[What needs to be done] The material below holds a span beginning at the line with "(digits_value 0 (ip" and ending at the line with "Hv, digits_value_repeat0. reflexivity.". Quote that span exactly, both ends included, and only that span.

**** Given records ****

Lemma writes_head (ds : string) (n : Z) :
  writes ds n -> exists c t, ds = String c t /\ is_digit c = true.
Proof.
  intros (Ha & Hne & _). destruct ds as [|c t]; [congruence|].
  exists c, t. split; [reflexivity|]. cbn [all_digits] in Ha.
  now apply andb_true_iff in Ha.
Qed.

Lemma read_exponent_text (x : Z) :
  read_exponent ("e" ++ exponent_text x) = (x, "").
Proof.
  unfold exponent_text.
  pose proof (digits_of_writes (Z.abs x) (Z.abs_nonneg x)) as Hw.
  pose proof (writes_value _ _ Hw) as Hv.
  destruct Hw as (Ha & Hne & _).
  destruct (digits_of (Z.abs x)) as [|d dd] eqn:Ed; [congruence|].
  destruct (x <? 0) eqn:Ex.
  - cbn [append read_exponent Ascii.eqb Bool.eqb orb read_sign].
    rewrite (span_digits_all _ Ha). rewrite Hv.
    apply Z.ltb_lt in Ex. f_equal. lia.
  - cbn [append read_exponent Ascii.eqb Bool.eqb orb read_sign].
    rewrite (span_digits_all _ Ha). rewrite Hv.
    apply Z.ltb_ge in Ex. f_equal. lia.
Qed.

Lemma read_exponent_nil : read_exponent "" = (0, "").
Proof. reflexivity. Qed.

(** A text made of an integer part, and a fraction part followed by an
    exponent, is read back as the digits and the exponent it shows. *)
Lemma read_decimal_point (ip fp tail : string) (ex : Z) :
  all_digits ip = true -> all_digits fp = true -> ip <> "" ->
  no_digit_ahead tail = true -> read_exponent tail = (ex, "") ->
  read_decimal (ip ++ "." ++ fp ++ tail)
  = Some (digits_value 0 (ip ++ fp), ex - Z.of_nat (String.length fp), "").
Proof.
  intros Hi Hf Hne Ht He. unfold read_decimal.
  rewrite (span_digits_app ip ("." ++ fp ++ tail) Hi eq_refl).
  cbn [append]. rewrite (span_digits_app fp tail Hf Ht).
  destruct ip as [|c ip']; [congruence|]. now rewrite He.
Qed.

Lemma read_decimal_plain (ip tail : string) (ex : Z) :
  all_digits ip = true -> ip <> "" ->
  tail = "" \/ (exists t, tail = String "e" t) ->
  read_exponent tail = (ex, "") ->
  read_decimal (ip ++ tail) = Some (digits_value 0 ip, ex, "").
Proof.
  intros Hi Hne Ht He. unfold read_decimal.
  assert (Hnd : no_digit_ahead tail = true)
    by (destruct Ht as [-> | [t ->]]; reflexivity).
  rewrite (span_digits_app ip tail Hi Hnd).
  destruct ip as [|c ip']; [congruence|].
  destruct Ht as [-> | [t ->]]; now rewrite He.
Qed.

Ltac same_reading :=
  repeat match goal with
         | |- Some _ = Some _ => f_equal
         | |- (_, _) = (_, _) => f_equal
         end; try reflexivity.

Lemma positive_text_read (s e : Z) :
  0 < s ->
  (exists c rest, positive_text s e = String c rest /\ is_digit c = true)
  /\ exists s' e' (j : nat),
       read_decimal (positive_text s e) = Some (s', e', "")
       /\ s' = s * 10 ^ Z.of_nat j /\ e' + Z.of_nat j = e.
Proof.
  intros Hs. unfold positive_text.
  pose proof (digits_of_writes s ltac:(lia)) as Hw.
  pose proof (writes_value _ _ Hw) as Hv.
  destruct (writes_head _ _ Hw) as (c & t & Ed & Hc).
  destruct Hw as (Ha & Hne & Hval).
  set (ds := digits_of s) in *.
  set (k := Z.of_nat (String.length ds)).
  assert (Hk : 1 <= k) by (unfold k; rewrite Ed; cbn [String.length]; lia).
  cbv zeta.
  destruct ((k <=? k + e) && (k + e <=? 21)) eqn:CA.
  { (* digits followed by zeros *)
    apply andb_true_iff in CA as [C1 C2]. apply Z.leb_le in C1, C2.
    replace (k + e - k) with e by lia.
    split.
    - exists c, (t ++ Str.repeat0 (Z.to_nat e)). rewrite Ed. now split.
    - exists (s * 10 ^ Z.of_nat (Z.to_nat e)), 0, (Z.to_nat e).
      split; [|split; [reflexivity | lia]].
      rewrite <- (append_nil_r (ds ++ Str.repeat0 (Z.to_nat e))).
      rewrite (read_decimal_plain (ds ++ Str.repeat0 (Z.to_nat e)) "" 0).
      + rewrite digits_value_app, Hv, digits_value_repeat0. reflexivity.
      + now rewrite all_digits_app, Ha, all_digits_repeat0.
      + rewrite Ed. discriminate.
      + now left.
      + reflexivity. }
  destruct ((0 <? k + e) && (k + e <=? 21)) eqn:CB.
  { (* a decimal point inside the digits *)
    apply andb_true_iff in CB as [C1 C2]. apply Z.ltb_lt in C1. apply Z.leb_le in C2.
    apply andb_false_iff in CA.
    assert (Hlt : k + e < k).
    { destruct CA as [CA|CA]; [apply Z.leb_gt in CA | apply Z.leb_gt in CA]; lia. }
    remember (Z.to_nat (k + e)) as n eqn:En.
    assert (Hn : (0 < n <= String.length ds)%nat) by (unfold k in *; lia).
    destruct (all_digits_take_drop n ds Ha) as [Hat Had].
    split.
    - destruct n as [|n']; [lia|].
      exists c, (Str.take n' t ++ "." ++ Str.drop (S n') ds). rewrite Ed.
      cbn [Str.take append]. now split.
    - exists s, e, O. split; [|split; [cbn; lia | cbn; lia]].
      rewrite <- (append_nil_r (Str.drop n ds)), <- append_assoc.
      replace (Str.take n ds ++ "." ++ Str.drop n ds ++ "")
        with (Str.take n ds ++ "." ++ Str.drop n ds ++ "") by reflexivity.
      rewrite append_assoc.
      rewrite (read_decimal_point (Str.take n ds) (Str.drop n ds) "" 0);
        try assumption; try reflexivity.
      + rewrite take_drop, Hv. same_reading.
        assert (Hl : String.length (Str.take n ds ++ Str.drop n ds) = String.length ds)
          by now rewrite take_drop.
        rewrite length_append, length_take in Hl by lia.
        unfold k in *. lia.
      + rewrite Ed. destruct n as [|n']; [lia|]. discriminate. }
  destruct ((-6 <? k + e) && (k + e <=? 0)) eqn:CC.
  { (* leading zeros after the point *)
    apply andb_true_iff in CC as [C1 C2]. apply Z.ltb_lt in C1. apply Z.leb_le in C2.
    split.
    - exists "0"%char, ("." ++ Str.repeat0 (Z.to_nat (- (k + e))) ++ ds). now split.
    - exists s, e, O. split; [|split; [cbn; lia | cbn; lia]].
      set (z := Str.repeat0 (Z.to_nat (- (k + e)))).
      change ("0." ++ z ++ ds) with ("0" ++ "." ++ (z ++ ds)).
      rewrite <- (append_nil_r (z ++ ds)).
      rewrite (read_decimal_point "0" (z ++ ds) "" 0);
        try reflexivity; try discriminate.
      + cbn [append digits_value]. change (10 * 0 + digit_val "0") with 0.
        rewrite digits_value_app. unfold z. rewrite digits_value_repeat0, Z.mul_0_l, Hv.
        same_reading. rewrite length_append, length_repeat0. unfold k in *. lia.
      + unfold z. now rewrite all_digits_app, all_digits_repeat0, Ha. }
  (* exponential notation *)
  destruct (k =? 1) eqn:CD.
  - apply Z.eqb_eq in CD.
    split.
    + exists c, (t ++ "e" ++ exponent_text (k + e - 1)). rewrite Ed. now split.
    + exists s, e, O. split; [|split; [cbn; lia | cbn; lia]].
      rewrite (read_decimal_plain ds ("e" ++ exponent_text (k + e - 1)) (k + e - 1));
        try assumption.
      * rewrite Hv. same_reading. lia.
      * right. now eexists.
      * apply read_exponent_text.
  - apply Z.eqb_neq in CD.
    destruct (all_digits_take_drop 1 ds Ha) as [Hat Had].
    split.
    + exists c, ("." ++ Str.drop 1 ds ++ "e" ++ exponent_text (k + e - 1)).
      rewrite Ed. now split.
    + exists s, e, O. split; [|split; [cbn; lia | cbn; lia]].
      rewrite (read_decimal_point (Str.take 1 ds) (Str.drop 1 ds)
                 ("e" ++ exponent_text (k + e - 1)) (k + e - 1));
        try assumption; try reflexivity.
      * rewrite take_drop, Hv. same_reading.
        assert (Hl : String.length (Str.take 1 ds ++ Str.drop 1 ds) = String.length ds)
          by now rewrite take_drop.
        rewrite length_append, length_take in Hl by (unfold k in *; lia).
        unfold k in *. lia.
      * rewrite Ed. discriminate.
      * apply read_exponent_text.
Qed.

****

[Result]
  = Some (digits_value 0 (ip ++ fp), ex - Z.of_nat (String.length fp), "").
Proof.
  intros Hi Hf Hne Ht He. unfold read_decimal.
  rewrite (span_digits_app ip ("." ++ fp ++ tail) Hi eq_refl).
  cbn [append]. rewrite (span_digits_app fp tail Hf Ht).
  destruct ip as [|c ip']; [congruence|]. now rewrite He.
Qed.

Lemma read_decimal_plain (ip tail : string) (ex : Z) :
  all_digits ip = true -> ip <> "" ->
  tail = "" \/ (exists t, tail = String "e" t) ->
  read_exponent tail = (ex, "") ->
  read_decimal (ip ++ tail) = Some (digits_value 0 ip, ex, "").
Proof.
  intros Hi Hne Ht He. unfold read_decimal.
  assert (Hnd : no_digit_ahead tail = true)
    by (destruct Ht as [-> | [t ->]]; reflexivity).
  rewrite (span_digits_app ip tail Hi Hnd).
  destruct ip as [|c ip']; [congruence|].
  destruct Ht as [-> | [t ->]]; now rewrite He.
Qed.

Ltac same_reading :=
  repeat match goal with
         | |- Some _ = Some _ => f_equal
         | |- (_, _) = (_, _) => f_equal
         end; try reflexivity.

Lemma positive_text_read (s e : Z) :
  0 < s ->
  (exists c rest, positive_text s e = String c rest /\ is_digit c = true)
  /\ exists s' e' (j : nat),
       read_decimal (positive_text s e) = Some (s', e', "")
       /\ s' = s * 10 ^ Z.of_nat j /\ e' + Z.of_nat j = e.
Proof.
  intros Hs. unfold positive_text.
  pose proof (digits_of_writes s ltac:(lia)) as Hw.
  pose proof (writes_value _ _ Hw) as Hv.
  destruct (writes_head _ _ Hw) as (c & t & Ed & Hc).
  destruct Hw as (Ha & Hne & Hval).
  set (ds := digits_of s) in *.
  set (k := Z.of_nat (String.length ds)).
  assert (Hk : 1 <= k) by (unfold k; rewrite Ed; cbn [String.length]; lia).
  cbv zeta.
  destruct ((k <=? k + e) && (k + e <=? 21)) eqn:CA.
  { (* digits followed by zeros *)
    apply andb_true_iff in CA as [C1 C2]. apply Z.leb_le in C1, C2.
    replace (k + e - k) with e by lia.
    split.
    - exists c, (t ++ Str.repeat0 (Z.to_nat e)). rewrite Ed. now split.
    - exists (s * 10 ^ Z.of_nat (Z.to_nat e)), 0, (Z.to_nat e).
      split; [|split; [reflexivity | lia]].
      rewrite <- (append_nil_r (ds ++ Str.repeat0 (Z.to_nat e))).
      rewrite (read_decimal_plain (ds ++ Str.repeat0 (Z.to_nat e)) "" 0).
      + rewrite digits_value_app, Hv, digits_value_repeat0. reflexivity.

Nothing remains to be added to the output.